If this all sounds a bit vague, in fact it is. According to Weinstein et al. the effect of bisphosphonates on their target cells remains enigmatic, since in patients benefiting from therapy, little change, if any, has been observed in the number of osteoclasts, which are the cells responsible for bone resorption.

Dr Weinstein and his team set out to find out just what was happening to the osteoclasts. It may seem counter-intuitive, but in fact patients on relatively high doses of Fosamax (10mg per day) actually have 2.6 times as many osteoclasts as those on lower doses or on a placebo. High levels of calcium apparently send a signal to osteoclasts that cause them to die off. Since Fosamax suppresses calcium loss, the osteoclasts receive a weaker signal and live longer, which results in there being more of them. Nevertheless, even normal-appearing osteoclasts have trouble doing their normal job when the patient is being treated with alendronate (Fosamax) and bone loss is slowed, despite the large number of osteoclasts.

Conclusion

So in brief, bisphosphonates bind to certain minerals common in the bones, and also have effects on both the bone-producing osteoblasts and the bone-wasting osteoclasts. Modern bisphosphonates like Fosamax and more recent drugs have a much stronger effect on osteoclasts, inhibiting their action and slowing bone loss.
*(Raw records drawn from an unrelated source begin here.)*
(* ===== verification/Security.v ===== *)
(** * Account security (app/(app)/_components/SecurityContent.tsx, SessionsList.tsx)

    The security keys and the switch of the two-factor login, the active
    sessions, the change of password and the deletion of the account. An
    action on the keys is remembered ([pendingAction]) until the password is
    typed. The requests that are awaited, and the ceremony of the browser that
    creates a key, are in the state ([awaited]) with what follows them; no
    reply is a request that rejects. *)

From S2P Require Import Prelude JsInt JsJson JsRegExp I18n WebAuthn.
Local Open Scope flow_scope.

(** ** The sessions of an account *)

Record AccountSession := mkSession {
  s_id : jstr; s_created_at : Z; s_expires_at : option Z; s_ip : option jstr; s_user_agent : option jstr; s_current : bool
}.
Definition BROWSERS : list (RegExp * jstr) :=
  [(rx "Edg\/" "", u "Edge"); (rx "OPR\/" "", u "Opera"); (rx "SamsungBrowser\/" "", u "Samsung Internet");
   (rx "Chrome\/" "", u "Chrome"); (rx "Firefox\/" "", u "Firefox"); (rx "curl\/" "", u "curl"); (rx "Wget\/" "", u "Wget");
   (rx "python-requests" "", u "Python requests"); (rx "Safari\/" "", u "Safari")].
Definition OSES : list (RegExp * jstr) :=
  [(rx "Windows NT" "", u "Windows"); (rx "Android" "", u "Android"); (rx "iPhone|iPad" "", u "iOS"); (rx "CrOS" "", u "ChromeOS");
   (rx "Mac OS X|Macintosh" "", u "macOS"); (rx "Linux" "", u "Linux")].
(** [TABLE.find(([re]) => re.test(raw))?.[1]] *)
Definition hint_in (table : list (RegExp * jstr)) (raw : jstr) : option jstr :=
  snd <$> List.find (fun x => test x.1 raw) table.
Definition describeUserAgent (ua : option jstr) : jstr :=
  let raw := trim (default [] ua) in
  match raw with
  | [] => u "—"
  | _ =>
      match join (u " · ") (omap id [hint_in BROWSERS raw; hint_in OSES raw]) with
      | [] => if 48 <? length raw then take 48 raw ++ u "…" else raw
      | hint => hint
      end
  end.

(** A line of the list: its label, the full user agent, whether the note on the
    origin is shown, the address, the two dates, and the session the button of
    the line revokes (the current one has none). No line is the empty state. *)
Record SessionRow := mkSessionRow {
  row_label : jstr; row_agent : option jstr; row_unknown : bool; row_ip : option jstr; row_created : option Z; row_expires : option Z;
  row_revoke : option jstr
}.
Definition given (o : option jstr) : option jstr := match o with Some (_ :: _) => o | _ => None end.
Definition session_row (t : jstr -> jstr) (s : AccountSession) : SessionRow :=
  mkSessionRow
    (match given (s_user_agent s) with Some ua => describeUserAgent (Some ua) | None => t (u "Appareil inconnu") end)
    (given (s_user_agent s))
    (match given (s_user_agent s), given (s_ip s) with None, None => true | _, _ => false end)
    (given (s_ip s))
    (if (s_created_at s =? 0)%Z then None else Some (s_created_at s))
    (match s_expires_at s with Some 0%Z => None | o => o end)
    (if s_current s then None else Some (s_id s)).
Definition sessions_list (t : jstr -> jstr) (sessions : list AccountSession) : list SessionRow := map (session_row t) sessions.

(** ** The data of the tab *)

Record Cred := mkCred { c_id : Z; c_credential_id : jstr; c_label : jstr; c_created_at : Z }.
#[export] Instance Cred_eq_dec : EqDecision Cred.
Proof. solve_decision. Defined.
Record SecurityState := mkSecurityState { sec_enabled : bool; sec_credentials : list Cred }.
Record SessionsState := mkSessionsState {
  ss_sessions : list AccountSession; ss_password_managed_by : option jstr; ss_passkey_possible : option bool
}.
(** What the portal says of the user ([useWhoami]), when it is known. *)
Record Whoami := mkWhoami { who_password_managed_by : option jstr; who_passkey_possible : option bool }.
(** The dialog is closed by the user, by the registration it starts, or by an
    answer of the server that accepts an action on the keys; a refusal or a
    failure leaves it open. *)
Theorem dialog_closed_when_done e p a : pendingAction p = Some a -> pendingAction (handle e p) = None ->
  e = SCancel \/
  (e = SEnterPw \/ e = SClickConfirm) /\ a = Register /\ asked (handle e p) = asked p ++ [Asked (RegisterBegin (pw p))] \/
  exists i r q, e = SAnswered i (Some r) /\ awaited p !! i = Some q /\ a_ok r = true /\
    ((exists id w, q = RemoveKey id w) \/ exists v w, q = ToggleKeys v w).
Proof.
  intros HA HN. destruct e as [| | | | | | | | | | | | | | | | | | | |i r]; cbn [security_handle] in *; unfold when in *.
  21: { unfold security_answered in HN. destruct (awaited p !! i) as [q|] eqn:E; [|congruence].
    destruct (answered_dialog q r (set_awaited (delete i (awaited p)) p)) as [X|(_ & a' & -> & Hok & Hq)].
    - rewrite X in HN. security_fields. congruence.
    - right. right. eauto 10. }
  all: try (by left).
  all: revert HN; open_handlers; unfold toast, send; repeat case_match; security_fields; try congruence; intros _.
  all: right; left; split; [by eauto|]; split; [congruence|congruence].
Qed.

(** ** A key is added *)

(** From the button to the answer that ends it, when the server gives options
    and the browser a credential: the dialog asks for the password and closes;
    the registration starts with it and ends with the nonce of the server and
    the credential of the browser; the success is told and the tab reloaded. *)
Theorem key_added password b f pk c v p : awaited p = [] -> passkeyPossible who p = true -> password <> [] ->
  a_publicKey b = Some pk -> truthy pk = true -> a_nonce b <> [] ->
  createPasskey pk (a_browser c) = Done v -> a_ok f = true ->
  let q := run [SAddKey true; SPw password; SEnterPw; SAnswered 0 (Some b); SAnswered 0 (Some c); SAnswered 0 (Some f)] p in
  asked q = asked p ++ [Asked (RegisterBegin password); Asked (RegisterFinish (a_nonce b) v);
                        Toast (t (u "Clé de sécurité ajoutée.")) false; Asked LoadSecurity; Asked LoadSessions] /\
  awaited q = [LoadSecurity; LoadSessions] /\ pendingAction q = None /\ busy q = false.
Proof.
  intros HW HP HS HB HT HN HC HF. cbv zeta. unfold security_run. cbn [foldl security_handle]. unfold when, addKey. rewrite HP. security_fields.
  rewrite bool_decide_true by (eexists; reflexivity). unfold confirmPassword. security_fields. destruct password as [|x y]; [done|].
  unfold saveKey, send. security_fields. rewrite HW. unfold security_answered. security_fields. cbn [app lookup list_lookup delete list_delete].
  open_answer. rewrite HB. destruct (a_nonce b) as [|nx ny]; [done|]. rewrite HT. security_fields. cbn [app lookup list_lookup delete list_delete].
  open_answer. rewrite HC. unfold send. security_fields. cbn [app lookup list_lookup delete list_delete].
  open_answer. rewrite HF. unfold toast, send. security_fields. cbn [app]. by rewrite <- !app_assoc.
Qed.
End spec.

(** ** The name of a device *)

Lemma hint_in_spec table raw n x : Forall (fun x => x.2 <> [] /\ length x.2 <= n) table -> hint_in table raw = Some x -> x <> [] /\ length x <= n.
Proof.
  intros H. unfold hint_in. destruct (List.find _ table) as [y|] eqn:E; [|done]. intros [= <-].
  apply List.find_some in E as [E _]. rewrite Forall_forall in H. apply H. by apply list_elem_of_In.
Qed.
(** The name shown for a device is never empty and has at most 49 units,
    whatever the user agent. *)
Theorem device_name_short ua : describeUserAgent ua <> [] /\ length (describeUserAgent ua) <= 49.
Proof.
  unfold describeUserAgent. destruct (trim (default [] ua)) as [|c s] eqn:E; [by vm_compute; split; [|lia]|]. rewrite <- E. set (raw := trim _) in *.
  assert (B : forall x, hint_in BROWSERS raw = Some x -> x <> [] /\ length x <= 16).
  { intros x. apply hint_in_spec. repeat (apply Forall_cons_2; [split; [by vm_compute|vm_compute; lia]|]). constructor. }
  assert (O : forall x, hint_in OSES raw = Some x -> x <> [] /\ length x <= 16).
  { intros x. apply hint_in_spec. repeat (apply Forall_cons_2; [split; [by vm_compute|vm_compute; lia]|]). constructor. }
  assert (F : (if 48 <? length raw then take 48 raw ++ u "…" else raw) <> [] /\ length (if 48 <? length raw then take 48 raw ++ u "…" else raw) <= 49).
  { clear -E. clearbody raw. destruct (Nat.ltb_spec 48 (length raw)).
    - split; [by subst raw|]. rewrite length_app, length_take. change (length (u "…")) with 1. lia.
    - split; [by subst raw|lia]. }
  destruct (hint_in BROWSERS raw) as [x|]; destruct (hint_in OSES raw) as [y|]; cbn [omap list_omap id join]; [| | |exact F].
  - destruct (B x eq_refl) as [? ?], (O y eq_refl) as [? ?]. destruct x; [done|]. cbn [app]. split; [done|].
    cbn [length app] in *. rewrite !length_app. change (length (u " · ")) with 3. lia.
  - destruct (B x eq_refl) as [? ?]. destruct x; [done|]. split; [done|lia].
  - destruct (O y eq_refl) as [? ?]. destruct y; [done|]. split; [done|lia].
Qed.
(* ===== verification/PageSeed.v ===== *)
(** * The data a page is rendered with (lib/seed.ts, lib/server-api.ts, app/(app)/page.tsx)

    A server component reads the page's data and hands it down as a seed; the
    page shows it at once, and the first mount that claims the seed skips its
    own requests.  [crypto.randomUUID] is the identifier of the seed. *)

From S2P Require Import Prelude JsJson Api Messages.
Local Open Scope flow_scope.

(** ** The reads of the server *)

(** The headers forwarded, [get] being those of the visitor's request. *)
Definition FORWARDED : list jstr := [u "cookie"; u "cf-connecting-ip"; u "x-forwarded-for"; u "user-agent"; u "accept-language"].
Definition forwarded (get : jstr -> option jstr) : list (jstr * jstr) :=
  (u "accept", u "application/json")
  :: omap (fun name => match get name with Some ((_ :: _) as v) => Some (name, v) | _ => None end) FORWARDED.

Inductive ServerRead := ReadOk (data : json) | Unauthenticated | ForbiddenRead | FailedRead.
Definition serverRead (f : Fetched) : ServerRead :=
  match f with
  | Rejected => FailedRead
  | Got r =>
      if (status r =? 401)%Z then Unauthenticated
      else if (status r =? 403)%Z then ForbiddenRead
      else if negb (res_ok r) then FailedRead
      else match r_json r with Some data => ReadOk data | None => FailedRead end
  end.
#[export] Instance ServerRead_eq_unauth r : Decision (r = Unauthenticated).
Proof. destruct r; (by left) || (by right). Defined.

Record Seed := mkSeed { seed_id : jstr; seed_data : list (jstr * option json); seed_forbidden : bool }.
Inductive Rendered := ToLogin | WithSeed (s : Seed).
Definition unauthenticated (r : ServerRead) : bool := match r with Unauthenticated => true | _ => false end.
Definition refused_read (r : ServerRead) : bool := match r with ForbiddenRead => true | _ => false end.
Definition read_data (r : ServerRead) : option json := match r with ReadOk v => Some v | _ => None end.
(** [paths] have distinct keys; [fetch] is what each path answers. *)
Definition pageSeed (uuid : jstr) (fetch : jstr -> Fetched) (paths : list (jstr * jstr)) : Rendered :=
  let reads := map (fun p => serverRead (fetch p.2)) paths in
  if existsb unauthenticated reads then ToLogin
  else WithSeed (mkSeed uuid (zip_with (fun p r => (p.1, read_data r)) paths reads) (existsb refused_read reads)).

(** ** The home page's seed *)

Section home_seed.
Context (date_parse : jstr -> option Z) (now : Z) (conversations_of : json -> list ApiConversation) (as_json : list Conversation -> json).
(** The three first conversations, without their messages. *)
Definition recent_of (r : ServerRead) : option (list Conversation) :=
  match r with
  | ReadOk d => Some (map (fun c => mkConv (c_id c) (c_title c) (c_ts c) (c_model c) [] (Some true))
                        (take 3 (conversationsFromApi date_parse now (conversations_of d))))
  | _ => None
  end.
Definition home_page (uuid : jstr) (fetch : jstr -> Fetched) : Rendered :=
  match pageSeed uuid fetch [(u "home", u "/api/home"); (u "latency", u "/api/latency")] with
  | ToLogin => ToLogin
  | WithSeed s => WithSeed (mkSeed (seed_id s)
      (assoc_set (u "recent") (as_json <$> recent_of (serverRead (fetch (u "/api/conversations")))) (seed_data s)) false)
  end.
End home_seed.

(** ** The mount of a page *)

(** [claimed]: the identifiers already claimed by a mount of this browser. *)
Definition claim (browser : bool) (claimed : list jstr) (seed : option Seed) : bool * list jstr :=
  match seed with
  | None => (false, claimed)
  | Some s =>
      if negb browser then (true, claimed)
      else if existsb (streq (seed_id s)) claimed then (false, claimed)
      else (true, claimed ++ [seed_id s])
  end.
Definition not_null (v : option json) : bool := match v with None | Some JNull => false | Some _ => true end.
Record Mounted := mkMounted { m_data : list (jstr * option json); m_fresh : list (jstr * bool) }.
Definition useSeed (browser : bool) (claimed : list jstr) (seed : option Seed) : Mounted * list jstr :=
  let '(isFresh, claimed') := claim browser claimed seed in
  let data := match seed with Some s => seed_data s | None => [] end in
  (mkMounted data (map (fun p => (p.1, isFresh && not_null p.2)) data), claimed').
(** The mounts of a browser, one after the other. *)
Fixpoint mounts (claimed : list jstr) (seeds : list (option Seed)) : list Mounted :=
  match seeds with
  | [] => []
  | s :: r => let '(m, claimed') := useSeed true claimed s in m :: mounts claimed' r
  end.

(** ** Properties *)

Lemma existsb_claimed id claimed : existsb (streq id) claimed = true <-> id ∈ claimed.
Proof.
  rewrite existsb_exists. split.
  - intros (x & H & E). apply streq_true in E as <-. by apply list_elem_of_In.
  - intros H. exists id. split; [by apply list_elem_of_In|by apply streq_true].
Qed.
(** A claimed seed stays so, and a mount claims its seed. *)
Lemma useSeed_claimed claimed seed : claimed ⊆ (useSeed true claimed seed).2 /\
  (forall s, seed = Some s -> seed_id s ∈ (useSeed true claimed seed).2).
Proof.
  unfold useSeed, claim. destruct seed as [s|]; cbn [negb snd]; [|done]. destruct (existsb _ claimed) eqn:E; cbn [snd].
  - split; [done|]. intros s' [= <-]. by apply existsb_claimed.
  - split; [set_solver|]. intros s' [= <-]. set_solver.
Qed.
Lemma fresh_unclaimed claimed s k : (k, true) ∈ m_fresh (useSeed true claimed (Some s)).1 -> seed_id s ∉ claimed.
Proof.
  unfold useSeed, claim. cbn [negb]. destruct (existsb _ claimed) eqn:E; cbn [fst m_fresh].
  - intros (p & Hp & _)%list_elem_of_fmap. discriminate Hp.
  - intros _ H. apply existsb_claimed in H. congruence.
Qed.
Lemma mounts_lookup claimed seeds i m : mounts claimed seeds !! i = Some m -> exists c s, seeds !! i = Some s /\ m = (useSeed true c s).1 /\
  claimed ⊆ c /\ forall j s', j < i -> seeds !! j = Some (Some s') -> seed_id s' ∈ c.
Proof.
  revert claimed i. induction seeds as [|s0 seeds IH]; intros claimed i; cbn [mounts]; [done|].
  destruct (useSeed true claimed s0) as [m0 c0] eqn:E. destruct (useSeed_claimed claimed s0) as [H1 H2]. rewrite E in H1, H2. cbn [snd] in H1, H2.
  destruct i as [|i]; cbn [lookup list_lookup].
  - intros [= <-]. exists claimed, s0. rewrite E. split; [done|]. split; [done|]. split; [done|]. intros j s' Hj. lia.
  - intros H. apply IH in H as (c & s & Hs & -> & Hc & Hj). exists c, s. split; [done|]. split; [done|]. split; [set_solver|].
    intros [|j] s' Hlt Hl; [|by apply (Hj j); [lia|]]. cbn [lookup list_lookup] in Hl. injection Hl as ->. by apply Hc, H2.
Qed.

(** Data rendered for a visit is taken as fresh by one mount at most: when the
    router hands the same seed again, the later mounts show it and none of
    their keys is fresh, so they ask again. *)
Theorem seed_fresh_once seeds i j s s' m k : seeds !! i = Some (Some s) -> seeds !! j = Some (Some s') -> seed_id s = seed_id s' -> i < j ->
  mounts [] seeds !! j = Some m -> m_data m = seed_data s' /\ (k, true) ∉ m_fresh m.
Proof.
  intros Hi Hj Hid Hlt Hm. apply mounts_lookup in Hm as (c & s0 & Hs & -> & _ & Hc). rewrite Hj in Hs. injection Hs as <-.
  split.
  - unfold useSeed. by destruct (claim true c (Some s')).
  - intros H. apply fresh_unclaimed in H. apply H. rewrite <- Hid. by apply (Hc i).
Qed.
Definition a_seed : Seed := mkSeed (u "1") [(u "home", Some (JBool true)); (u "latency", None)] false.
Theorem seed_fresh_once_witness :
  m_data (mkMounted (seed_data a_seed) [(u "home", false); (u "latency", false)]) = seed_data a_seed /\
  (u "home", true) ∉ m_fresh (mkMounted (seed_data a_seed) [(u "home", false); (u "latency", false)]).
Proof. apply (seed_fresh_once [Some a_seed; None; Some a_seed] 0 2 a_seed a_seed); try reflexivity. lia. Defined.
(** The first mount takes it as fresh, where it has data. *)
Example first_mount_fresh : m_fresh (useSeed true [] (Some a_seed)).1 = [(u "home", true); (u "latency", false)].
Proof. vm_compute. reflexivity. Qed.

(** A page is rendered for an identified user only: one refused identity on any
    read sends to the login page; otherwise every key holds what its endpoint
    answered, or nothing, and the seed says whether one of them was forbidden. *)
Theorem page_seed_reads uuid fetch paths :
  (pageSeed uuid fetch paths = ToLogin <-> exists k p r, (k, p) ∈ paths /\ fetch p = Got r /\ status r = 401%Z) /\
  (forall s, pageSeed uuid fetch paths = WithSeed s -> seed_id s = uuid /\
    seed_data s = map (fun x => (x.1, read_data (serverRead (fetch x.2)))) paths /\
    (seed_forbidden s = true <-> exists k p r, (k, p) ∈ paths /\ fetch p = Got r /\ status r = 403%Z)).
Proof.
  assert (X : forall f st, (forall p, f (serverRead (fetch p)) = true <-> exists r, fetch p = Got r /\ status r = st) ->
    existsb f (map (fun p : jstr * jstr => serverRead (fetch p.2)) paths) = true <-> exists k p r, (k, p) ∈ paths /\ fetch p = Got r /\ status r = st).
  { intros f st Hf. rewrite existsb_exists. split.
    - intros (x & Hx & Hfx). apply in_map_iff in Hx as ([k p] & <- & Hin). apply Hf in Hfx as (r & ? & ?). exists k, p, r. by rewrite list_elem_of_In.
    - intros (k & p & r & Hin & Hr). exists (serverRead (fetch p)). split; [|by apply Hf; eauto].
      apply in_map_iff. exists (k, p). by rewrite <- list_elem_of_In. }
  assert (U : forall p, unauthenticated (serverRead (fetch p)) = true <-> exists r, fetch p = Got r /\ status r = 401%Z).
  { intros p. unfold serverRead. destruct (fetch p) as [|r]; [by split; [|intros (? & ? & ?)]|].
    destruct (Z.eqb_spec (status r) 401); [by split; [eauto|]|]. split; [|by intros (r' & [= <-] & ?)]. by repeat case_match. }
  assert (F : forall p, refused_read (serverRead (fetch p)) = true <-> exists r, fetch p = Got r /\ status r = 403%Z).
  { intros p. unfold serverRead. destruct (fetch p) as [|r]; [by split; [|intros (? & ? & ?)]|].
    destruct (Z.eqb_spec (status r) 401) as [E|]; [by split; [|intros (r' & [= <-] & ?); congruence]|].
    destruct (Z.eqb_spec (status r) 403); [by split; [eauto|]|]. split; [|by intros (r' & [= <-] & ?)]. by repeat case_match. }
  unfold pageSeed. rewrite <- (X unauthenticated 401%Z U). split; [by destruct (existsb unauthenticated _)|].
  destruct (existsb unauthenticated _); [done|]. intros s [= <-]. cbn [seed_id seed_data seed_forbidden]. split; [done|]. split; [|by apply X].
  clear. induction paths as [|x l IH]; cbn [map zip_with]; [done|]. by f_equal.
Qed.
Interestingly, the very act of inhibiting the effectiveness of these cells allows them to live much longer and thus increase in numbers, but that does not seem to have any negative effects based on the knowledge currently available as of January, 2009. These are, however, results of a single study and further investigation may modify those conclusions.

References

• Robert S. Weinstein, M.D., Paula K. Roberson, Ph.D.,
  and Stavros C. Manolagas, M.D., Ph.D, "Giant Osteoclast Formation and Long-Term
  Oral Bisphosphonate Therapy," The New England Journal of Medicine, January 1, 2009, v. 360:1, pp. 53–62.
• Matthew T. Drake, Bart L. Clarke and Sundeep Khosla, "Bisphosphonates: Mechanism of Action and Role in Clinical Practice" (review article), Mayo Clinic Proceedings, September, 2008; 80(9):1032–1045.